Over the years, the soil and stone had settled so much that they weren’t really “raised”anymore.
In their place, we built new foot-high beds made with concrete corner posts from Home Depot that have a hole down the center to accept a length of rebar for support. They also have slots on the sides to accommodate lumber or other framing materials. (We used a composite lumber, such as Trex, but not actually Trex.)
And our timing was great. The new beds are the perfect way to fight back against the endless rains that are now plaguing us for the second year straight. That’s because raised beds drain great, and they keep actual waves of water from affecting your priceless peppers and titanic tomatoes.
During some recent storms, the ground-level garden area has been fully under water, but the soil has remained safe inside the raised beds above.
Give dad a sharp object on Sunday
Its Father’s Day weekend, and your Dad does not want another tie. Instead, why not use this wonderful break from wet weather to mow his lawn and whack his weeds.
Feel the need to give an actual gift? Present him with a shiny, new blade for his lawn mower. You’ll both be amazed at how much better a super-clean cut looks.
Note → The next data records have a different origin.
(** ** A stream and its text *)

(** A text whose last byte is ASCII, or an empty one. *)
Fixpoint endsAscii (s : string) : bool :=
  match s with "" => true | String c "" => code c <? 128 | String _ r => endsAscii r end.
Lemma endsAscii_tail c r : endsAscii (String c r) = true → endsAscii r = true.
Proof. by destruct r. Qed.
Lemma endsAscii_one c : endsAscii (String c "") = true → code c < 128.
Proof. apply Nat.ltb_lt. Qed.
Lemma endsAscii_sdrop n s : endsAscii s = true → endsAscii (sdrop n s) = true.
Proof. revert s. induction n as [|n IH]; intros [|c r] H; try done. apply IH. by eapply endsAscii_tail. Qed.

(** *** The loop, without its fuel *)

Definition measure (m : displayStreamMode) (s : string) : nat :=
  2 * slen s + match m with displayStreamStringEsc => 1 | _ => 0 end.

Lemma scanControlSequence_len s : slen (scanControlSequence s).1 ≤ slen s - 1.
Proof. induction s as [|c r IH]; [done|]. cbn. case_match; cbn; lia. Qed.
Lemma scanStringControl_len s : slen (scanStringControl s).1.1 ≤ slen s - 1.
Proof. induction s as [|c r IH]; [done|]. cbn. repeat case_match; cbn; rewrite ?slen_sdrop; lia. Qed.
Lemma scanCSI_len s : slen (scanCSI s).1.1 ≤ slen s - 1.
Proof. apply scanControlSequence_len. Qed.
Lemma scanEscContinuation_len s : slen (scanEscContinuation s).1.1 ≤ slen s - 1.
Proof.
  destruct s as [|c r]; [done|]. pose proof (scanCSI_len r). pose proof (scanStringControl_len r).
  unfold scanEscContinuation. repeat case_match; cbn in *; lia.
Qed.
(** A scan that is complete goes on from what it left. *)
Lemma afterScan_measure x out next m s : slen x.1.1 ≤ slen s → afterScan x = (out, Some next, m) → measure m next ≤ 2 * slen s.
Proof. unfold afterScan. destruct (x.1.2); [|done]. intros H [= _ <- <-]. cbn. lia. Qed.

(** A turn that goes on is a step down. *)
Lemma streamRune_next s out next m : streamRune s = (out, Some next, m) → s ≠ "" → measure m next < 2 * slen s.
Proof.
  intros H Hne. destruct s as [|c r]; [done|]. revert H. unfold streamRune. destruct (negb _); [done|].
  destruct (utf8_span _) as [n|] eqn:Hs; [|intros [= _ <- <-]; cbn; lia].
  destruct (utf8_span_stake n _ "" Hs) as (_ & _ & Hl & Hn). rewrite slen_stake in Hl.
  set (k := sdrop n (String c r)). assert (slen k < slen (String c r)) as Hk by (unfold k; rewrite slen_sdrop; cbn in *; lia).
  pose proof (scanCSI_len k). pose proof (scanStringControl_len k).
  destruct (_ =? 155); [intros Ha; apply (afterScan_measure _ _ _ _ k) in Ha; cbn in *; lia|].
  destruct (isC1StringControl _); [intros Ha; apply (afterScan_measure _ _ _ _ k) in Ha; cbn in *; lia|].
  intros [= _ <- <-]. cbn in *. lia.
Qed.
Lemma streamStep_next m c rest out next m' : streamStep m c rest = (out, Some next, m') → measure m' next < measure m (String c rest).
Proof.
  pose proof (scanCSI_len rest). pose proof (scanStringControl_len rest). pose proof (scanEscContinuation_len rest).
  pose proof (scanCSI_len (String c rest)). pose proof (scanStringControl_len (String c rest)). pose proof (scanEscContinuation_len (String c rest)).
  unfold streamStep. intros H'. destruct (match m with displayStreamStringEsc => true | _ => false end) eqn:Hmode.
  { destruct m; try done. revert H'. destruct (_ =? 92); intros [= _ <- <-]; cbn; lia. }
  enough (measure m' next ≤ 2 * slen rest + 1) as Hm by (unfold measure in Hm |- *; cbn [slen String.length] in *; destruct m; idtac; lia). revert H'.
  destruct m; [|intros Ha; apply (afterScan_measure _ _ _ _ rest) in Ha; cbn in *; lia..|done].
  destruct (_ =? 27); [intros Ha; apply (afterScan_measure _ _ _ _ rest) in Ha; cbn in *; lia|].
  destruct (_ =? 155); [intros Ha; apply (afterScan_measure _ _ _ _ rest) in Ha; cbn in *; lia|].
  destruct (isC1StringControl _); [intros Ha; apply (afterScan_measure _ _ _ _ rest) in Ha; cbn in *; lia|].
  destruct (_ || _); [intros [= _ <- <-]; cbn; lia|]. destruct (_ <? 128); [intros [= _ <- <-]; cbn; lia|].
  intros Ha%streamRune_next; [|done]. cbn in *. lia.
Qed.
Or how about gifting a rechargeable weed whacker? The rechargeable batteries these devices use have improved dramatically over the years. The battery in my new whacker lasts almost an hour, and I’m relieved when it finally starts to run down.
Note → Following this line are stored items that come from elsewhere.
(* ===== verification/Scope.v ===== *)
(** * engine/scope.go and its companions: what a template reference means in a run

    The scope of an expression is a run state, a workflow and the runtime address of the node being
    evaluated ([ctxPath]).  This file models Scope.Resolve (scope.go), map products and aggregates
    (map_product_scope.go), the gate walkers (gate_path.go), the call frame of a sub-workflow
    (interpreter_context.go, workflow_exports.go) and the artifact references (artifact_scope.go).
    Error text is kept as its format and its string arguments.  A nil [map[string]any] held in an
    [any] is read as an empty map. *)

From S2P Require Import Prelude GoNum GoJson GoStruct TmplLexer TmplParser TmplSlots TmplEval.
From stdpp Require Import sorting.
From S2P Require Import EnginePath GoPath EngineEvents RunState Ir IrShape.

(** ** Errors *)

Definition unresolved {A} (m : EvalMsg) : res goerr A := EvalErrf EvalCodeRefUnresolved m.
Definition absent {A} (m : EvalMsg) : res goerr A := EvalErrf EvalCodeRefAbsent m.
(** [&template.EvalError{Code: AWF4002, Msg: err.Error()}] *)
Definition asUnresolved {A} (r : res EvalMsg A) : res goerr A :=
  match r with Ok a => Ok a | Err m => unresolved m end.

Definition map_value (m : gomap) : value := VMap (default [] m).

(** ** Indices of the workflow *)

Record mapProduct : Type := MkMapProduct { mpdPath : string; mpdReduce : bool; mpdFinalBody : string }.

Definition appendSeg (cur seg : string) : string :=
  if String.eqb cur "" then seg else cur +:+ "." +:+ seg.

Definition mapProductOf (h : MapHead) (body : NodeList) (path : string) : option mapProduct :=
  if String.eqb (mpID h) "" then None
  else if negb (MapProductShape path) then None
  else match mpReduce h with
       | Some _ => Some (MkMapProduct path true "")
       | None => match MapCompactProducer body with
                 | Some (suffix, _) => Some (MkMapProduct path false (appendSeg (appendSeg path "body") suffix))
                 | None => None
                 end
       end.

Definition mapProductIndex (wf : Workflow) : gmap string mapProduct :=
  foldl (λ m (np : Node * string),
           match np.1 with
           | NMap h body => match mapProductOf h body np.2 with Some p => <[mpID h := p]> m | None => m end
           | _ => m
           end) ∅ (WalkNodes (wfGraph wf) "").

Definition mapPathIndex (wf : Workflow) : gmap string MapHead :=
  foldl (λ m (np : Node * string), match np.1 with NMap h _ => <[np.2 := h]> m | _ => m end) ∅
    (WalkNodes (wfGraph wf) "").

Definition callStepPathIndex (wf : Workflow) : gmap string string :=
  foldl (λ m (np : Node * string), match np.1 with NCall c => <[caID c := np.2]> m | _ => m end) ∅
    (WalkNodes (wfGraph wf) "").

(** ** The scope *)

Record Scope : Type := MkScope {
  scRs : RunState; scCtxPath : string; scStepIndex : gmap string string; scMapProducts : gmap string mapProduct;
  scVerdictOverride : gomap; scInputOverride : gomap; scHasInputOverride : bool;
  scInputFiles : gmap string string; scWf : Workflow; scCallChildSchemas : gmap string (option JSONSchema) }.

Definition NewScope (rs : RunState) (wf : Workflow) (ctxPath : string) : Scope :=
  MkScope rs ctxPath (StepPathIndex wf) (mapProductIndex wf) None None false ∅ wf ∅.
Definition NewScopeWithVerdict (rs : RunState) (wf : Workflow) (ctxPath : string) (verdict : gomap) : Scope :=
  MkScope rs ctxPath (StepPathIndex wf) (mapProductIndex wf) verdict None false ∅ wf ∅.
Definition NewScopeWithInputAndFiles (rs : RunState) (wf : Workflow) (ctxPath : string) (input : gomap)
    (inputFiles : gmap string string) : Scope :=
  MkScope rs ctxPath (StepPathIndex wf) (mapProductIndex wf) None input
    (match input with Some _ => true | None => false end) inputFiles wf ∅.
Definition NewScopeWithInput (rs : RunState) (wf : Workflow) (ctxPath : string) (input : gomap) : Scope :=
  NewScopeWithInputAndFiles rs wf ctxPath input ∅.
And the benefits to going cordless are many. No more spilling gas in the driveway or dragging a cord around. Feeling generous? Buy a spare battery so one can charge while the other is in use.
If you divide now, you will not conquer
Barb in Glen Burnie writes: “I just purchased an Endless Summer hydrangea. Is it safe to split it apart before I put it in the ground? Or do I need to wait until it’s successfully growing?”
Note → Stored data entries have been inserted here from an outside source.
(** ** More commits *)

(** [rs'] is [rs] with more nodes committed. *)
Record committed_more (rs rs' : RunState) : Prop := {
  cm_run : rsRunID rs' = rsRunID rs;
  cm_input : rsInput rs' = rsInput rs;
  cm_loops : rsLoopIters rs' = rsLoopIters rs;
  cm_gates : rsGateAttempts rs' = rsGateAttempts rs;
  cm_items : rsMapItems rs' = rsMapItems rs;
  cm_completed : rsCompleted rs ⊆ rsCompleted rs'
}.

Lemma RecordCompleted_more p nr rs : LookupCompleted rs p = None → committed_more rs (RecordCompleted p nr rs).
Proof. intros H. split; try done. cbn. by apply insert_subseteq. Qed.

Definition withRs (s : Scope) (rs : RunState) : Scope :=
  MkScope rs (scCtxPath s) (scStepIndex s) (scMapProducts s) (scVerdictOverride s) (scInputOverride s)
    (scHasInputOverride s) (scInputFiles s) (scWf s) (scCallChildSchemas s).

(** A reference to the outputs of all the items of a map, which grow as items commit. *)
Definition isAggregateRef (s : Scope) (ref : Ref) : Prop :=
  match Segments ref with
  | h :: idSeg :: fields =>
      Ident h = "step" ∧
      match scStepIndex s !! Ident idSeg with
      | Some p => aggregateMapOutputs s p (Ident idSeg) fields ≠ Ok None
      | None => is_Some (scMapProducts s !! Ident idSeg)
      end
  | _ => False
  end.

Section more.
Variables (s : Scope) (rs' : RunState).
Hypothesis Hm : committed_more (scRs s) rs'.

Lemma iterForLoop_more p : iterForLoop (withRs s rs') p = iterForLoop s p.
Proof. unfold iterForLoop, LookupLoopIters. cbn [scRs scCtxPath withRs]. by rewrite (cm_loops _ _ Hm). Qed.

Lemma gateInstance_more cur next : gateInstance (withRs s rs') cur next = gateInstance s cur next.
Proof. unfold gateInstance, LookupGateAttempts. cbn [scRs scCtxPath withRs]. by rewrite (cm_gates _ _ Hm). Qed.

Lemma runtimeSegs_more segs : ∀ prev cur, runtimeSegs (withRs s rs') prev cur segs = runtimeSegs s prev cur segs.
Proof.
  induction segs as [|x segs IH]; intros prev cur; [done|]. cbn [runtimeSegs].
  rewrite iterForLoop_more, gateInstance_more. cbn [scCtxPath withRs].
  destruct (_ && _); [destruct (iterForLoop s _); cbn [res_bind]; auto|].
  destruct (_ && _); [destruct (instanceFromCtx _ _ _) as [[]|]; cbn [res_bind]; auto|].
  destruct (HasPrefix x "gate["); [destruct (gateInstance s _ _); cbn [res_bind]; auto|auto].
Qed.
I can’t think of a worse time to try and divide a plant, Barb. The act of planting is already stressful; and chopping away at the roots beforehand could ensure that your Endless Summer will end before the Fourth of July.
Instead, follow the rules of proper planting:
- Dig a wide hole; not a deep one.
- Remove and discard any wrappings.
- If the plant is in a pot, gently break up the soil around the roots.
- Set the plant higher than it was in the pot.
- Fill the hole back in with the soil you removed; do not improve the soil in the hole.
- Water slowly with a dripping hose at the base of the plant for several hours. (Unless it’s about to rain again, of course.)
- If you feel you must divide, wait until several seasons have passed and do the chore in the early spring or fall, not during the summer.
Great time to move spring bulbs
Wendy in Rockville writes: “I have a big patch of daffodils that are done blooming. I know I need to leave the green leaves alone to re-energize the bulbs, but my ultimate plan is to dig them up and relocate them to another bed. When should I do this?”
- As soon as the leaves go from green to tan, slowly pull or gently dig the bulbs out of the ground.
- Gently brush off any dirt, but do not wash the bulbs.
- Allow them to air-dry away from sun and rain for a week or two (under a ceiling fan is ideal).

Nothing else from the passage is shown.